More recently, The Joint Commission and other accrediting bodies and payers have established more stringent guidelines for the ongoing evaluation of the professional practice quality of each medical staff member, across all departments and services. Called Ongoing Professional Practice Evaluation (OPPE), the program features six core areas measuring a practitioner's clinical and behavioral competence. Evaluation is to be on a regular basis, such as every two, four or six months. This means more frequent scrutiny of physician practice patterns—and the outcomes of our practice of medicine—than ever before.
The Six Competencies in the Joint Commission Standards
Some physicians may not view this change as major or as a reason for concern. Hospitals have already been delivering a variety of performance management data to them for some time. But as regulations and medical practice in general have become more complex—and data have become more plentiful—having a positive dialogue regarding the specifics of a physician's practice as part of the organization's quality improvement program has become more challenging.

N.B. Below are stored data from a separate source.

(** ** The regular expressions of the program

    The three patterns are modelled by the scanners they denote under
    Python's leftmost, greedy, backtracking semantics.  In each pattern the
    character classes that follow one another are disjoint, so giving back
    characters of a greedy run never turns a failed attempt into a match:
    every run is taken maximal. *)

Module Re.

(** The double quote character. *)
Definition dquote : ascii := ascii_of_nat 34.

(** The class [[A-Za-z0-9-]]. *)
Definition is_label_char (c : ascii) : bool :=
  let n := nat_of_ascii c in
  ((65 <=? n) && (n <=? 90) || (97 <=? n) && (n <=? 122)
   || (48 <=? n) && (n <=? 57) || (n =? 45))%nat.

Definition head_is_label (s : string) : bool :=
  match s with
  | String c _ => is_label_char c
  | "" => false
  end.

(** The longest prefix of [s] made of label characters and of dots that are
    directly followed by a label character. *)
Fixpoint dotted_run (s : string) : string :=
  match s with
  | "" => ""
  | String c s' =>
      if is_label_char c then String c (dotted_run s')
      else if Ascii.eqb c "." && head_is_label s' then String c (dotted_run s')
      else ""
  end.

(** A match of [DOMAIN_RE = ([A-Za-z0-9-]+(?:\.[A-Za-z0-9-]+)+)] that starts
    at the first character of [s]. *)
Definition domain_match (s : string) : option string :=
  if head_is_label s && Py.contains "." (dotted_run s)
  then Some (dotted_run s) else None.

(** [DOMAIN_RE.findall(s)]: the matches from left to right, each search
    resuming where the previous match ended ([skip] characters are still
    covered by it). *)
Fixpoint findall_from (skip : nat) (s : string) : list string :=
  match s with
  | "" => []
  | String _ s' =>
      match skip with
      | S k => findall_from k s'
      | O =>
          match domain_match s with
          | Some m => m :: findall_from (String.length m - 1) s'
          | None => findall_from 0 s'
          end
      end
  end.

Definition domain_findall (s : string) : list string := findall_from 0 s.

(** The class of the captured header value: any character but a semicolon,
    a comma, white space, a double quote and a single quote. *)
Definition is_value_char (c : ascii) : bool :=
  negb (Py.is_space c || Ascii.eqb c ";" || Ascii.eqb c ","
        || Ascii.eqb c dquote || Ascii.eqb c "'").

Fixpoint take_while (p : ascii -> bool) (s : string) : string :=
  match s with
  | "" => ""
  | String c s' => if p c then String c (take_while p s') else ""
  end.

Fixpoint drop_while (p : ascii -> bool) (s : string) : string :=
  match s with
  | "" => ""
  | String c s' => if p c then drop_while p s' else s
  end.

(** What the Host pattern requires after the four letters: optional white
    space, a colon, optional white space and a non-empty run of value
    characters, which is group 1. *)
Definition host_value (r : string) : option string :=
  match drop_while Py.is_space r with
  | String c r' =>
      if Ascii.eqb c ":" then
        let v := take_while is_value_char (drop_while Py.is_space r') in
        if String.eqb v "" then None else Some v
      else None
  | "" => None
  end.

(** A match of the Host pattern, letter case ignored, that starts at the
    first character of [s]; the result is group 1. *)
Definition host_match (s : string) : option string :=
  match s with
  | String c1 (String c2 (String c3 (String c4 r))) =>
      if String.eqb (Py.lower (String c1 (String c2 (String c3 (String c4 "")))))
                    "host"
      then host_value r
      else None
  | _ => None
  end.

(** [re.search] for the Host pattern with [re.IGNORECASE]: group 1 of the
    match with the leftmost starting point, [None] when there is none. *)
Fixpoint host_search (s : string) : option string :=
  match host_match s with
  | Some v => Some v
  | None =>
      match s with
      | "" => None
      | String _ s' => host_search s'
      end
  end.

(** The length of a match of [\s*,\s*] at the first character of [s]. *)
Definition comma_match (s : string) : option nat :=
  match drop_while Py.is_space s with
  | String c r =>
      if Ascii.eqb c "," then
        Some (String.length (take_while Py.is_space s) + 1
              + String.length (take_while Py.is_space r))
      else None
  | "" => None
  end.

(** [re.split(r'\s*,\s*', s)]. *)
Fixpoint split_from (skip : nat) (s : string) : list string :=
  match s with
  | "" => [""]
  | String c s' =>
      match skip with
      | S k => split_from k s'
      | O =>
          match comma_match s with
          | Some n => "" :: split_from (n - 1) s'
          | None =>
              match split_from 0 s' with
              | p :: ps => String c p :: ps
              | [] => [String c ""]
              end
          end
      end
  end.

Definition split_commas (s : string) : list string := split_from 0 s.

(** [re.escape(s)]: a backslash goes before each character that is special
    in a pattern. *)
Definition is_special (c : ascii) : bool :=
  let n := nat_of_ascii c in
  Py.contains c "()[]{}?*+-|^$\.&~# " || ((9 <=? n) && (n <=? 13))%nat.

Fixpoint escape (s : string) : string :=
  match s with
  | "" => ""
  | String c s' =>
      if is_special c then String "\" (String c (escape s'))
      else String c (escape s')
  end.

End Re.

After all, by our very nature and the job we're challenged to perform, physicians want to be perfect and don't generally like hearing when we're not. None of us enjoys criticism. Also, being told that our method of practice is less than perfect means we have to experience change, which is typically a challenge for every human being. This is especially true for something as ingrained as an individual physician's (or a department's) daily practice of medicine.
Moving through the stages
Those hospital executives tasked with sitting down with a physician to discuss practice variations as part of OPPE or any other performance-improvement initiative will need to be prepared for the reactions they'll likely encounter. Thinking through the process ahead of time will help move the conversation toward a positive dialogue and acceptance for implementing change—change designed to lead to broader implementation of best practices and achievement of improved outcomes.
An incredibly useful model for coping with all types of change—or any news people don't want to accept, for that matter—has proven to be one adapted from the Elizabeth Kübler-Ross model on the stages of grief ("On Death and Dying"), developed in 1969. These stages are fluid; during the process, a person can go from a bargaining stage to denial and back again. So while predicting human behavior is not an exact science, the Kübler-Ross model is a useful foundation.
Stage 1: Denial. "This is not right! The data are incorrect!" In this initial stage, the data is in effect summarily dismissed. The most common summary dismissal is "this is just 'administrative' data." In my mind, the term 'administrative' is outmoded and relates to a former, less complex time—when five or so discharge codes were applied only for the purposes of reimbursement. Today, a discharge abstract contains 36, 64 or even more ICD-9 codes so that all co-morbidities and complications can be effectively captured. Coders have long since learned that this data is being used for public reporting, quality improvement and many other purposes.